Metallurgist
Centurion, 1901–1918
Born 4 November 1837 in Quebec City, Quebec, Canada
Died 25 June 1918 in New York (Manhattan), New York
Buried Mount Hermon Cemetery, Sillery, Quebec, Canada
Proposed by Henry M. Howe and William E. Dodge
Elected 6 April 1901 at age sixty-three
Archivist’s Note: Father of Walter Douglas; grandfather of Lewis W. Douglas
Proposer of:
Century Memorial
A curiously interesting career, in many respects a characteristically interesting career (for it is hard to imagine it on any other continent), was that of James Douglas. Canadian by birth, educated to the practice of medicine, turning to theology long enough to receive his license as a preacher, Dr. Douglas changed his life-work in a striking and unusual way; making his eventual mark as one of the greatest mining and metallurgical experts of our day.
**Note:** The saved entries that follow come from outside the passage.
Lemma index_spec x w :
  fl x w -> U <= w < 10 * U ->
  exists i v, to_int (smul x (single base)) = Ret i /\ 10 <= i < 100 /\ i * U <= v < (i + 1) * U /\ Z.abs (v - 10 * w) * 2 ^ 23 <= 10 * w.
Proof.
  intros F Hw. change (single base) with (single 10). unfold smul.
  destruct (mul_error 24 128 (-149) ltac:(lia) ltac:(lia) ltac:(lia) ltac:(lia) 200 x (single 10) w (10 * U)) as (v & Fv & [N B A]);
    [lia | lia | done | apply single_10 | | | |].
  { rewrite U_val in Hw. split; [lia |]. etrans; [apply Hw | by vm_compute]. }
  { split; by vm_compute. }
  { pose proof U_pos. assert (w * (10 * U) < 10 * U * (10 * U)) by nia. etrans; [eassumption | by vm_compute]. }
  assert (10 * U <= v) as Lv by (apply (B _ _ single_10); pose proof U_pos; nia).
  assert (v <= 100 * U - unit_of (-17)) as Uv.
  { apply (A _ _ below_100). pose proof (float_below_10 x w F (proj2 Hw)) as Hb.
    assert (w * (10 * U) <= (10 * U - unit_of (-20)) * (10 * U)) by (pose proof U_pos; nia). etrans; [eassumption |]. by vm_compute. }
  assert (0 < unit_of (-17)) by done. destruct (float_trunc 24 _ v Fv) as (m & e & -> & Es).
  pose proof (Z.mul_div_le v U U_pos). pose proof (Z.mul_succ_div_gt v U U_pos).
  assert (10 <= v / U) by (apply Z.div_le_lower_bound; [done | lia]). assert (v / U < 100) by (apply Z.div_lt_upper_bound; [done | lia]).
  exists (v / U), v. split_and!; try lia.
  - cbn [to_int]. rewrite Es. unfold cint. rewrite bool_decide_true; [done |]. unfold is_int, INT_MIN, INT_MAX. lia.
  - replace (v * U - w * (10 * U)) with ((v - 10 * w) * U) in N by lia. rewrite Z.abs_mul, (Z.abs_eq U) in N by done. change (2 ^ (24 - 1)) with (2 ^ 23) in N.
    pose proof U_pos. nia.
Qed.

(** ** Buckets *)
Definition row_index (r : row) : nat :=
  match r with
  | unit_usec => 0 | ten_usec => 1 | hundred_usec => 2 | unit_msec => 3
  | ten_msec => 4 | hundred_msec => 5 | unit_sec => 6 | ten_sec => 7
  end.
(** The microseconds of a whole row are ten times this. *)
Definition scale (r : row) : Z := 10 ^ Z.of_nat (row_index r).
(** Where a latency is counted. *)
Definition bucket_of (d : Z) : option (row * Z) :=
  match place unit_usec larger_rows (single d) with
  | Some (r, v) => match to_int (smul v (single base)) with Ret i => Some (r, i) | _ => None end
  | None => None
  end.

(** [d] microseconds are in bucket [i] of row [r], up to two millionths. *)
Definition in_bucket (r : row) (i d : Z) : Prop :=
  i * scale r * 1000000 <= 10 * d * 1000002 /\ 10 * d * 999998 <= (i + 1) * scale r * 1000000.

Lemma row_lookup i r : (unit_usec :: larger_rows) !! i = Some r -> i = row_index r.
Proof. do 8 (destruct i as [| i]; [by intros [= <-] |]). done. Qed.
Lemma row_index_le r : (row_index r <= 7)%nat.
Proof. destruct r; cbn; lia. Qed.
Lemma scale_pos r : 0 < scale r.
Proof. apply Z.pow_pos_nonneg; lia. Qed.

(** The drift of the divisions, and that of the product. *)
Lemma drift_in_bucket r i w v d j :
  0 < d -> 0 <= j <= 8 -> drift (scale r) w d j -> i * U <= v < (i + 1) * U -> Z.abs (v - 10 * w) * 2 ^ 23 <= 10 * w -> in_bucket r i d.
Proof.
  intros Hd Hj D Hv N. unfold drift, in_bucket in *. pose proof (scale_pos r) as Hs. set (p := scale r) in *. clearbody p. pose proof U_pos as HU.
  assert (Z.abs (p * v - 10 * (p * w)) * 2 ^ 23 <= 10 * (p * w)) as N2.
  { replace (p * v - 10 * (p * w)) with (p * (v - 10 * w)) by lia. rewrite Z.abs_mul, (Z.abs_eq p) by lia. nia. }
  assert (i * p * U <= p * v < (i + 1) * p * U) as V by nia. clear N Hv.
  assert (j * (2 ^ 17 + 1) * (d * U) <= 8 * (2 ^ 17 + 1) * (d * U)) as J by nia.
  assert (forall x y, x * U <= y * U -> x <= y) as Hc by (intros; nia).
  split; apply Hc.
  - replace (i * p * 1000000 * U) with (i * p * U * 1000000) by lia. replace (10 * d * 1000002 * U) with (10000020 * (d * U)) by lia.
    set (a := i * p * U) in *. set (b := p * v) in *. set (c := p * w) in *. set (t := d * U) in *. set (x := j * (2 ^ 17 + 1) * t) in *. clearbody a b c x.
    assert (0 < t) by nia. clearbody t. lia.
  - replace ((i + 1) * p * 1000000 * U) with ((i + 1) * p * U * 1000000) by lia. replace (10 * d * 999998 * U) with (9999980 * (d * U)) by lia.
    set (a := (i + 1) * p * U) in *. set (b := p * v) in *. set (c := p * w) in *. set (t := d * U) in *. set (x := j * (2 ^ 17 + 1) * t) in *. clearbody a b c x.
    assert (0 < t) by nia. clearbody t. lia.
Qed.

Lemma small_bucket d : 0 <= d < 10 -> place unit_usec larger_rows (single d) = Some (unit_usec, single d) /\ to_int (smul (single d) (single base)) = Ret (10 * d).
Proof.
  intros Hd. assert (d = 0 \/ d = 1 \/ d = 2 \/ d = 3 \/ d = 4 \/ d = 5 \/ d = 6 \/ d = 7 \/ d = 8 \/ d = 9) as C by lia.
  repeat (destruct C as [-> | C]; [by vm_compute |]). subst. by vm_compute.
Qed.

Lemma bucket_spec d :
  0 <= d <= INT_MAX ->
  match place unit_usec larger_rows (single d) with
  | Some (r, v) => exists i, to_int (smul v (single base)) = Ret i /\ 0 <= i < 100 /\ (0 < d -> 10 <= i) /\ in_bucket r i d /\
      (r = unit_usec -> i = 10 * d)
  | None => 100000000 * 999998 <= d * 1000000
  end.
Proof.
  intros Hd. destruct (Z.le_gt_cases 10 d) as [L | L].
  - destruct (single_error d ltac:(lia)) as (w & F & R). pose proof U_pos as HU.
    assert (10 * U <= w) as Hw by (apply (not_below _ _ _ _ R _ _ single_10); nia).
    pose proof (place_spec larger_rows unit_usec _ w 1 d 1 F ltac:(lia) ltac:(lia) ltac:(lia) ltac:(cbn; lia) ltac:(lia) (drift_start w d ltac:(lia) R)) as P.
    assert (forall v, place unit_usec larger_rows (single d) <> Some (unit_usec, v)) as Hn.
    { intros v. change (place unit_usec larger_rows (single d)) with
        (if SFltb (single d) (single 10) then Some (unit_usec, single d) else place ten_usec (drop 1 larger_rows) (sdiv (single d) (single 10))).
      rewrite (float_ltb 24 ltac:(lia) _ _ _ _ F single_10), (proj2 (Z.ltb_ge _ _) Hw). clear.
      generalize (sdiv (single d) (single 10)). intros x. cbn. by repeat case_match. }
    destruct (place _ _ _) as [[r v] |].
    + destruct P as (k & w' & E & F' & B & D & _). apply row_lookup in E as ->.
      destruct (index_spec v w' F' B) as (i & u & -> & Hi & Hu & Nu). exists i. split_and!; try lia; [done | |].
      * pose proof (row_index_le r). apply (drift_in_bucket r i w' u d (1 + Z.of_nat (row_index r))); try done; try lia. by rewrite Z.mul_1_l in D.
      * intros ->. by destruct (Hn v).
    + destruct P as (w' & B & D). unfold drift in D. change (1 * 10 ^ Z.of_nat (length larger_rows)) with 10000000 in D.
      change (1 + Z.of_nat (length larger_rows)) with 8 in D. assert (forall x y, x * U <= y * U -> x <= y) as Hc by (intros; nia). apply Hc.
      replace (d * 1000000 * U) with (d * U * 1000000) by lia. assert (0 < d * U) by nia. set (t := d * U) in *. clearbody t. set (u := U) in *. clearbody u. lia.
  - destruct (small_bucket d ltac:(lia)) as [-> E]. exists (10 * d). split_and!; try lia; [done |]. unfold in_bucket, scale. cbn [row_index]. lia.
Qed.

Lemma bucket_of_cases d :
  0 <= d <= INT_MAX ->
  match bucket_of d with
  | Some (r, i) => 0 <= i < 100 /\ (0 < d -> 10 <= i) /\ in_bucket r i d /\ (r = unit_usec -> i = 10 * d)
  | None => 100000000 * 999998 <= d * 1000000
  end.
Proof.
  intros Hd. unfold bucket_of. pose proof (bucket_spec d Hd) as B. destruct (place _ _ _) as [[r v] |]; [| done].
  by destruct B as (i & -> & B).
Qed.
End NetHistProofs.

(** A histogram tallies a list of latencies: [HIST_add] adds one to the list. *)
Module NetHistTally.
Import Doubles NetHist NetHistProofs.

Lemma cint_fits z : is_int z -> cint z = Ret z.
Proof. intros H. unfold cint. by rewrite bool_decide_true. Qed.

Lemma cint_int z k : cint z = Ret k -> is_int k.
Proof. unfold cint. case_bool_decide; [by intros [= <-] | done]. Qed.
Lemma to_int_int x k : to_int x = Ret k -> is_int k.
Proof. destruct x as [s | s | | [] m e]; cbn [to_int]; try done; [by intros [= <-] | apply cint_int..]. Qed.

Definition sum_list (l : list Z) : Z := foldr Z.add 0 l.
Definition size {A} (l : list A) : Z := Z.of_nat (length l).

#[export] Instance bucket_eq_dec : EqDecision (option (row * Z)).
Proof. solve_decision. Defined.
(** How many of the latencies are in a bucket. *)
Definition hits (b : option (row * Z)) (ds : list Z) : Z := size (filter (fun d => bucket_of d = b) ds).

Record tally (h : histogram) (ds : list Z) : Prop := Tally {
  tally_total : total h = size ds;
  tally_sum : sum h = sum_list ds;
  tally_length : forall r, length (buckets h r) = HIST_NUM_OF_BUCKET;
  tally_bucket : forall r i, 0 <= i < 100 -> aget (buckets h r) i = Some (hits (Some (r, i)) ds);
  tally_rest : ridiculous h = hits None ds;
  tally_min : ds <> [] -> hmin h ∈ ds /\ Forall (fun d => hmin h <= d) ds;
  tally_max : ds <> [] -> hmax h ∈ ds /\ Forall (fun d => d <= hmax h) ds }.

(** The fields that [HIST_add] leaves alone. *)
Definition same_ring (h h' : histogram) : Prop :=
  limit h' = limit h /\ count h' = count h /\ producer h' = producer h /\ consumer h' = consumer h /\
  time_ones h' = time_ones h /\ time_two h' = time_two h.

Lemma size_snoc {A} (l : list A) a : size (l ++ [a]) = size l + 1.
Proof. unfold size. rewrite length_app. cbn. lia. Qed.
Lemma size_nonneg {A} (l : list A) : 0 <= size l.
Proof. unfold size. lia. Qed.
Lemma sum_snoc l d : sum_list (l ++ [d]) = sum_list l + d.
Proof. unfold sum_list. induction l as [| x l IH]; cbn [foldr app]; lia. Qed.
Lemma hits_snoc b ds d : hits b (ds ++ [d]) = hits b ds + if decide (bucket_of d = b) then 1 else 0.
Proof.
  unfold hits. rewrite filter_app, filter_cons. case_decide; rewrite filter_nil; [by rewrite size_snoc |]. rewrite app_nil_r. lia.
Qed.
Lemma hits_range b ds : 0 <= hits b ds <= size ds.
Proof. unfold hits, size. pose proof (length_filter (fun d => bucket_of d = b) ds). lia. Qed.

Lemma aget_lookup {A} (l : list A) i : 0 <= i -> aget l i = l !! Z.to_nat i.
Proof. intros. unfold aget. by rewrite (proj2 (Z.leb_le _ _)). Qed.

Lemma incr_spec l i n : length l = HIST_NUM_OF_BUCKET -> aget l i = Some n -> 0 <= n < INT_MAX ->
  exists l', incr l i = Ret l' /\ length l' = length l /\ forall j, aget l' j = if decide (j = i) then Some (n + 1) else aget l j.
Proof.
  intros Hl Hn Hr. unfold incr. rewrite Hn. cbn [deref]. rewrite bind_Ret, cint_fits by (unfold is_int, INT_MIN, INT_MAX in *; lia). rewrite bind_Ret.
  pose proof (aget_range _ _ _ Hn) as Hi. pose proof (aset_Some l i (n + 1) Hi) as E. eexists. rewrite E. split_and!; [done | by eapply length_aset |].
  intros j. case_decide as Hj; [subst; by eapply aget_aset_eq | by eapply aget_aset_ne].
Qed.

Lemma tally_new m h : HIST_new_n m true true = Ret h -> tally h [].
Proof.
  unfold HIST_new_n. cbn [negb]. intros H. apply bind_Ret_inv in H as (lim & _ & H). destruct (false || (lim <? 0)); [done |].
  injection H as <-. constructor; try done. intros r i Hi. cbn [buckets HIST_clear]. rewrite aget_lookup by lia.
  exact (lookup_replicate_2 100 0 (Z.to_nat i) ltac:(lia)).
Qed.

(** The smallest and the largest so far. *)
Lemma least_snoc m m' ds d :
  (ds <> [] -> m ∈ ds /\ Forall (fun x => m <= x) ds) -> m' = (let m := if size ds =? 0 then d else m in if m <? d then m else d) ->
  m' ∈ ds ++ [d] /\ Forall (fun x => m' <= x) (ds ++ [d]).
Proof.
  intros H ->. cbv zeta. rewrite elem_of_app, list_elem_of_singleton, Forall_app, Forall_singleton.
  destruct ds as [| x ds]; [cbn; rewrite Z.ltb_irrefl; split_and!; [by right | done | lia] |].
  rewrite (proj2 (Z.eqb_neq (size (x :: ds)) 0)) by (unfold size; cbn [length]; lia). destruct (H ltac:(done)) as [E F].
  destruct (Z.ltb_spec m d); split_and!; try (by left); try (by right); try done; try lia.
  eapply Forall_impl; [exact F |]. intros y Hy. cbn in *. lia.
Qed.
Lemma most_snoc m m' ds d :
  (ds <> [] -> m ∈ ds /\ Forall (fun x => x <= m) ds) -> m' = (let m := if size ds =? 0 then d else m in if d <? m then m else d) ->
  m' ∈ ds ++ [d] /\ Forall (fun x => x <= m') (ds ++ [d]).
Proof.
  intros H ->. cbv zeta. rewrite elem_of_app, list_elem_of_singleton, Forall_app, Forall_singleton.
  destruct ds as [| x ds]; [cbn; rewrite Z.ltb_irrefl; split_and!; [by right | done | lia] |].
  rewrite (proj2 (Z.eqb_neq (size (x :: ds)) 0)) by (unfold size; cbn [length]; lia). destruct (H ltac:(done)) as [E F].
  destruct (Z.ltb_spec d m); split_and!; try (by left); try (by right); try done; try lia.
  eapply Forall_impl; [exact F |]. intros y Hy. cbn in *. lia.
Qed.

Lemma not_negative d : 0 <= d <= INT_MAX -> SFltb (single d) (S754_zero false) = false.
Proof.
  intros Hd. destruct (Z.eq_dec d 0) as [-> | Hne]; [done |]. destruct (single_error d ltac:(lia)) as (w & (m & e & -> & _) & _). done.
Qed.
In the American copper industry he was a notable figure. Yet those who knew him best will doubt whether his distinguished achievements in this field, and the great fortune which they brought him, gave Dr. Douglas the keen personal gratification which came, first from his unostentatious dispensation of his wealth in charity, and next from the work of his busy pen. He was in these respects a typical American. The colonial history of the New World and the political problems of his native Canada were subjects which alternated, in the mind of this many-sided man, with the high technical problems of his profession.